Court Opinion

ID: 8783333
Source: CourtListenerOpinion
Date Created: 2022-11-26 13:26:25.867116+00
Date Added: 2024-06-11T17:02:56.893247
License: Public Domain

ROSS, Circuit Judge
(after stating the facts as above). [1] Manifestly, the action of the court below was, and only could have been, based on the view that the deceased was, according to the uncontra-dicted evidence, guilty of such contributory negligence as, under the law, precluded any recovery on account of his death.
The question therefore is: Did the evidence show without conflict that the deceased was guilty of contributory negligence? We feel bound to hold, as did the court below, that it does.
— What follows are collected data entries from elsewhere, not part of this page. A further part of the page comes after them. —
(* ===== verification/ApiServer.v ===== *)
(** * internal/apiserver: the handlers

    Each handler is a program over what it calls — the Kubernetes client, run history,
    the object store, the clock, the client's connection — that ends in an answer.  A
    request's body is what its decoder makes of it. *)
From S2P Require Import Prelude Api GoLib Names Keys Objects Phases Effects Ops Webhooks Calendar Durations Verdicts Termination Logstream Sorting Store Parallel Resolver Triggers ApiRuns.

Module ApiServer.
Import Objects Termination Phases Ops Store ApiRuns.

(** ** Requests and answers *)

(** [rq_query]: [r.URL.Query().Get]; [rq_id], [rq_name], [rq_path]: the path's values;
    [rq_user], [rq_token]: the headers. *)
Record Request := mkRequest {
  rq_query : strmap; rq_id : string; rq_name : string; rq_path : string; rq_user : string; rq_token : string }.
Definition query (r : Request) (k : string) : string := default "" (rq_query r !! k).

Record RunEvent := mkRunEvent { ev_Time : time; ev_Type : string; ev_Reason : string; ev_Object : string; ev_Message : string; ev_Count : Z }.
(** corev1.Event, what is read of it: a zero time is none. *)
Record Event := mkEvent {
  ee_Kind : string; ee_Name : string; ee_Type : string; ee_Reason : string; ee_Message : string; ee_Count : Z;
  ee_Series : option time; ee_EventTime : time; ee_LastTimestamp : time; ee_FirstTimestamp : time; ee_CreationTimestamp : time }.
Record ArtifactEntry := mkArtifact { af_Path : string; af_SizeBytes : Z; af_ContentType : string }.
Record AuditEntry := mkAudit {
  ad_ID : Z; ad_At : time; ad_Actor : string; ad_Action : string; ad_Namespace : string; ad_Target : string; ad_Details : strmap }.
Record AuditFilter := mkAuditFilter { af_Namespace : string; af_Actor : string; af_Action : string; af_BeforeID : Z }.
(** Statistics over run history (internal/store). *)
Record StatsFilter := mkStatsFilter { sf_Namespace : string; sf_Since : time; sf_RecentSince : time; sf_Recent : Z }.
Record RecentRun := mkRecentRun { rc_run_UID : string; rc_run_Name : string; rc_run_Phase : string; rc_run_DurationMs : Z; rc_run_FinishedAt : time }.
Record TestStats := mkTestStats {
  tt_Namespace : string; tt_TestRef : string; tt_Total : Z; tt_Passed : Z; tt_Failed : Z; tt_Errored : Z; tt_Aborted : Z; tt_P50Ms : Z; tt_P95Ms : Z;
  tt_Recent : list RecentRun }.
Record CaseStats := mkCaseStats {
  cz_Key : string; cz_Suite : string; cz_Class : string; cz_Name : string; cz_Runs : Z; cz_Passed : Z; cz_Failed : Z; cz_Skipped : Z;
  cz_AvgMs : Z; cz_MaxMs : Z; cz_LastStatus : string; cz_LastAt : time; cz_Flips : Z }.
Record CaseRun := mkCaseRun { cu_RunUID : string; cu_RunName : string; cu_FinishedAt : time; cu_Status : string; cu_DurationMs : Z; cu_Message : string }.
Record ResolvedTest := mkResolved {
  rt_Name : string; rt_Namespace : string; rt_Labels : strmap; rt_Tool : string; rt_Locked : bool; rt_Templates : list string; rt_Spec : TestSpec }.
Without conflict it shows that he went upon the roadbed between the tracks on which a train was liable to come at any time, and walked along it in the direction from which the train did come, the light of the engine of which both of his two companions saw, and which he should have seen, and doubtless would have seen, at the same time if he had been looking ahead as they were. And even when told by his companion, Mrs. Doty, that he had better get off the track, he made no effort in response to the warning to do so, so far as appears from the testimony of either of the two witnesses at the time present. It is true they both say in their testimony that the deceased did not have time to get out of the way; yet it is obvious, we think, from the testimony of those witnesses, that their conclusion in that respect is erroneous. Mrs. Doty, who is corroborated by her daughter, states that when she saw the light she knew it was a moving light, and that she then said to the deceased, “Mr. Morgan, you had better get off the track,’’ and that her daughter turned around in the path she was walking, and said to her, “Ma, you know the train don’t come down this track.” Surely this afforded the deceased ample time within which to step beyond the rails and danger. It is altogether probable that he acted on the daughter’s statement that the trains did not come down that track; but he had no right to do so. Which of the tracks would or should be used for its various trains was, of course, a matter for the exclusive determination of the railroad company. Besides, the deceased should not have gone upon the roadbed at all; nor was there any need for him to have done so. The girl was walking on a beaten path outside of the roadbed, and testified, in effect, that she was afraid to walk between the rails. And so the deceased should have been — -particularly on such a night as the one in question. At first, according to the testimony, he did not do so, having walked in the space between the two roadbeds, and where, it is probable, he would have been safe from the passing train; but unfortunately he made the fatal mistake of going from that place to the middle of the west track, where he met his death from the oncoming train.
[2] One who at any time voluntarily places himself in such a dangerous place as between the rails of a railroad is certainly chargeable by the law with the duty of looking and listening for trains that may be coming from either direction, which duty was greatly enhanced on the occasion in question, vdien, according to the evidence, the night was very dark and a strong wind was blowing. In a similar case before this court a few years ago (Northern Pacific Railway Co. v. Jones, 144 Fed. 47, 75 C. C. A. 205), we said:
•‘A general license to the public to walk upon a railroad track does not mean that the railroad company is to be the insurer of the safety of all per*454sons who avail themselves of that permission. While the license adds to the responsibilities of the railroad company, and imposes upon it a greater burden of care, it does not affect the duty that rests upon the licensee to take all due precautions to avoid injury to himself. If the negligence of the defendant in error was one of the proximate causes of the injury which he sustained, if it directly contributed to the unfortunate result, he cannot recover, even though the negligence of the plaintiff in error contributed to it; and the rule is the same whether the injured person be a trespasser on the railroad track or a licensee.”
Many cases are there referred to, to which reference need not be again here made.
For the reasons stated, the judgment is affirmed.